- Action item: For the material below, output exactly the span from the line with "db_log : list Statement;" to the line with "- [EXTRACTION_PROMPT]: the", including both, and nothing besides.
┄┄┄┄┄┄┄┄┄┄
Definition upd_prospectQuestions (f : list ProspectQuestion -> list ProspectQuestion)
  (s : Store) : Store :=
  mkStore (t_rawMeetings s) (t_companies s) (t_teamMembers s)
    (t_prospectContacts s) (t_objections s) (t_technologies s)
    (t_calls s) (t_callObjections s) (t_callTechnologies s)
    (t_callTeamMembers s) (t_callProspectContacts s) (t_callFollowUps s)
    (f (t_prospectQuestions s)) (t_keyQuotes s) (t_counterResponses s).

Definition upd_keyQuotes (f : list KeyQuote -> list KeyQuote)
  (s : Store) : Store :=
  mkStore (t_rawMeetings s) (t_companies s) (t_teamMembers s)
    (t_prospectContacts s) (t_objections s) (t_technologies s)
    (t_calls s) (t_callObjections s) (t_callTechnologies s)
    (t_callTeamMembers s) (t_callProspectContacts s) (t_callFollowUps s)
    (t_prospectQuestions s) (f (t_keyQuotes s)) (t_counterResponses s).

Definition upd_counterResponses (f : list CounterResponse -> list CounterResponse)
  (s : Store) : Store :=
  mkStore (t_rawMeetings s) (t_companies s) (t_teamMembers s)
    (t_prospectContacts s) (t_objections s) (t_technologies s)
    (t_calls s) (t_callObjections s) (t_callTechnologies s)
    (t_callTeamMembers s) (t_callProspectContacts s) (t_callFollowUps s)
    (t_prospectQuestions s) (t_keyQuotes s) (f (t_counterResponses s)).

(** ** The world and the environment *)

(** A request to the language-model service ([client.messages.create]). *)
Record Request : Type := mkRequest {
  model : string;
  max_tokens : N;
  content : string
}.

(** The running counts of [main]. *)
Record Stats : Type := mkStats {
  st_total : nat;
  st_sales_call : nat;
  st_partner_call : nat;
  st_internal : nat;
  st_other : nat;
  st_extracted : nat;
  st_extractionErrors : nat;
  st_classificationLLMCalls : nat
}.

(** What the pipeline writes to the console, one constructor per message. *)
Inductive LogLine : Type :=
| LogBanner
| LogFound (n : nat)
| LogNothingToProcess
| LogMeeting (i total : nat) (title : string)
| LogClassification (c : Classification)
| LogClassificationFailed
| LogSkipTooShort
| LogExtracted (company call_type offering : value) (score : number)
| LogExtractionError
| LogJsonParseError (head : string)
| LogLinkTeamMemberFailed
| LogLinkProspectFailed
| LogSummary (stats : Stats).

(** A statement sent to the store. *)
Inductive Statement : Type :=
| SqlSelect (t : Table)
| SqlInsert (t : Table)
| SqlSetClassification (id : N) (classification : string)
| SqlSetProcessedAt (id : N) (processedAt : Z).

Definition table_of (st : Statement) : Table :=
  match st with
  | SqlSelect t | SqlInsert t => t
  | SqlSetClassification _ _ | SqlSetProcessedAt _ _ => T_rawMeetings
  end.

(** [db]: the store; [now]: the clock, in milliseconds; [next_id]: the
    next identifier the store will draw; [db_log]: the statements sent so
    far; [llm_log]: the requests sent so far; [console]: the output. *)
Record World : Type := mkWorld {
  db : Store;
  now : N;
  next_id : N;
  db_log : list Statement;
  llm_log : list Request;
  console : list LogLine
}.

Definition set_db (f : Store -> Store) (w : World) : World :=
  mkWorld (f (db w)) (now w) (next_id w) (db_log w) (llm_log w) (console w).

Definition set_now (t : N) (w : World) : World :=
  mkWorld (db w) t (next_id w) (db_log w) (llm_log w) (console w).

Definition set_next_id (n : N) (w : World) : World :=
  mkWorld (db w) (now w) n (db_log w) (llm_log w) (console w).

Definition set_db_log (l : list Statement) (w : World) : World :=
  mkWorld (db w) (now w) (next_id w) l (llm_log w) (console w).

Definition set_llm_log (l : list Request) (w : World) : World :=
  mkWorld (db w) (now w) (next_id w) (db_log w) l (console w).

Definition set_console (l : list LogLine) (w : World) : World :=
  mkWorld (db w) (now w) (next_id w) (db_log w) (llm_log w) l.

(** The surroundings of the pipeline, and one constant taken as given.

    - [SHERLOCK_EMAIL_DOMAIN]: the environment variable of that name;
    - [EXTRACTION_PROMPT]: the fixed instruction text of the extractor, a
      constant of some sixty lines; nothing here depends on its wording;
    - [llm_reply n r]: the text of the first content block of the answer to
      the [n]-th request [r], [None] when the call rejects or the answer has
      no text;
    - [llm_latency], [db_latency]: the time a call takes;
    - [JSON_parse]: [JSON.parse], [None] for a SyntaxError;
    - [db_fault n st]: whether the store rejects the [n]-th statement,
      [st], for a reason outside the constraints modelled here (connection
      lost, time-out, ...);
    - [bind_other v]: the text the driver sends for a parameter [v] that is
      neither a string nor [null], [None] when it refuses it. *)
Record Env : Type := mkEnv {
  SHERLOCK_EMAIL_DOMAIN : option string;
  EXTRACTION_PROMPT : string;
  llm_reply : N -> Request -> option string;
  llm_latency : N -> N;
  JSON_parse : string -> option value;
  db_fault : N -> Statement -> bool;
  db_latency : N -> N;
  bind_other : value -> option string
}.

(** ** The monad of the pipeline: state, and exceptions that keep it *)

Definition M (A : Type) : Type := World -> result A * World.

Definition ret {A : Type} (a : A) : M A := fun w => (Ok a, w).

Definition throw {A : Type} (e : error) : M A := fun w => (Throw e, w).

Definition bind {A B : Type} (c : M A) (k : A -> M B) : M B :=
  fun w =>
    match c w with
    | (Ok a, w') => k a w'
    | (Throw e, w') => (Throw e, w')
    end.

(** [try { c } catch (err) { h err }] *)
Definition try_catch {A : Type} (c : M A) (h : error -> M A) : M A :=
  fun w =>
    match c w with
    | (Ok a, w') => (Ok a, w')
    | (Throw e, w') => h e w'
    end.

Definition lift {A : Type} (r : result A) : M A := fun w => (r, w).

Declare Scope pipeline_scope.
Delimit Scope pipeline_scope with pipeline.

Notation "x <- c ;; k" := (bind c (fun x => k))
  (at level 61, c at next level, right associativity) : pipeline_scope.
Notation "c ;; k" := (bind c (fun _ => k))
  (at level 61, right associativity) : pipeline_scope.

Local Open Scope pipeline_scope.

(** [for (const x of xs) { body x }] *)
Fixpoint for_each {A : Type} (xs : list A) (body : A -> M unit) : M unit :=
  match xs with
  | [] => ret tt
  | x :: rest => body x ;; for_each rest body
  end.

Definition console_log (l : LogLine) : M unit :=
  fun w => (Ok tt, set_console (console w ++ [l])%list w).

(** [Date.now()], and the time value of [new Date()] *)
Definition Date_now : M N := fun w => (Ok (now w), w).

(** [await sleep(ms)] *)
Definition sleep (ms : N) : M unit :=
  fun w => (Ok tt, set_now (now w + ms)%N w).

(** the identifier the store draws for a new row ([defaultRandom]) *)
Definition gen_random_uuid : M N :=
  fun w => (Ok (next_id w), set_next_id (N.succ (next_id w)) w).

Definition check (b : bool) : M unit :=
  if b then ret tt else throw DbError.
(** ** The ingestion script: data and filters

    The script that pulls the transcripts and stores them as raw meetings.
    Its console output is left out. *)

Record Sentence : Type := mkSentence {
  speaker_name : string;
  sentence_text : string
}.

(** [FirefliesTranscript], the properties the script and the pipeline
    read: a property the service may leave out is optional, a sentence
    has its speaker and its text, and the summary has the five properties
    of [RawMeetingData]. *)
Record FirefliesTranscript : Type := mkFirefliesTranscript {
  ff_id : string;
  ff_title : option string;
  ff_date : option number;
  ff_duration : option number;
  ff_transcript_url : option string;
  ff_host_email : option string;
  ff_organizer_email : option string;
  ff_participants : option (list string);
  ff_meeting_attendees : option (list Attendee);
  ff_sentences : option (list Sentence);
  ff_summary : option Summary
}.

Module Ingest.

(** [s.split(sep)] for a one-character separator *)
Fixpoint split_on_from (sep : ascii) (s cur : string) : list string :=
  match s with
  | EmptyString => [Str.rev cur]
  | String c s' =>
      if Ascii.eqb c sep then Str.rev cur :: split_on_from sep s' EmptyString
      else split_on_from sep s' (String c cur)
  end.

Definition split_on (sep : ascii) (s : string) : list string :=
  split_on_from sep s EmptyString.

(** [(process.env.EXCLUDED_EMAILS || "").split(",")
       .map((e) => e.trim().toLowerCase()).filter(Boolean)] *)
Definition EXCLUDED_EMAILS (env_excluded : option string) : list string :=
  filter Str.truthy
    (map (fun e => Str.toLowerCase (Str.trim e))
       (split_on ","%char
          (if truthy_opt env_excluded then or_empty env_excluded else ""))).

Definition getEmails (transcript : FirefliesTranscript) : list string :=
  let emails := [] in
  let emails := match ff_host_email transcript with
                | Some e => push_if (Str.truthy e) (Str.toLowerCase e) emails
                | None => emails
                end in
  let emails := match ff_organizer_email transcript with
                | Some e => push_if (Str.truthy e) (Str.toLowerCase e) emails
                | None => emails
                end in
  let emails := match ff_participants transcript with
                | Some ps =>
                    fold_left
                      (fun acc p =>
                         push_if (Str.truthy p && Str.includes p "@")
                                 (Str.toLowerCase p) acc)
                      ps emails
                | None => emails
                end in
  let emails := match ff_meeting_attendees transcript with
                | Some ats =>
                    fold_left
                      (fun acc a =>
                         push_if (Str.truthy (att_email a))
                                 (Str.toLowerCase (att_email a)) acc)
                      ats emails
                | None => emails
                end in
  Str.dedup emails.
┄┄┄┄┄┄┄┄┄┄
- Answer for the task:
  db_log : list Statement;
  llm_log : list Request;
  console : list LogLine
}.

Definition set_db (f : Store -> Store) (w : World) : World :=
  mkWorld (f (db w)) (now w) (next_id w) (db_log w) (llm_log w) (console w).

Definition set_now (t : N) (w : World) : World :=
  mkWorld (db w) t (next_id w) (db_log w) (llm_log w) (console w).

Definition set_next_id (n : N) (w : World) : World :=
  mkWorld (db w) (now w) n (db_log w) (llm_log w) (console w).

Definition set_db_log (l : list Statement) (w : World) : World :=
  mkWorld (db w) (now w) (next_id w) l (llm_log w) (console w).

Definition set_llm_log (l : list Request) (w : World) : World :=
  mkWorld (db w) (now w) (next_id w) (db_log w) l (console w).

Definition set_console (l : list LogLine) (w : World) : World :=
  mkWorld (db w) (now w) (next_id w) (db_log w) (llm_log w) l.

(** The surroundings of the pipeline, and one constant taken as given.

    - [SHERLOCK_EMAIL_DOMAIN]: the environment variable of that name;
    - [EXTRACTION_PROMPT]: the fixed instruction text of the extractor, a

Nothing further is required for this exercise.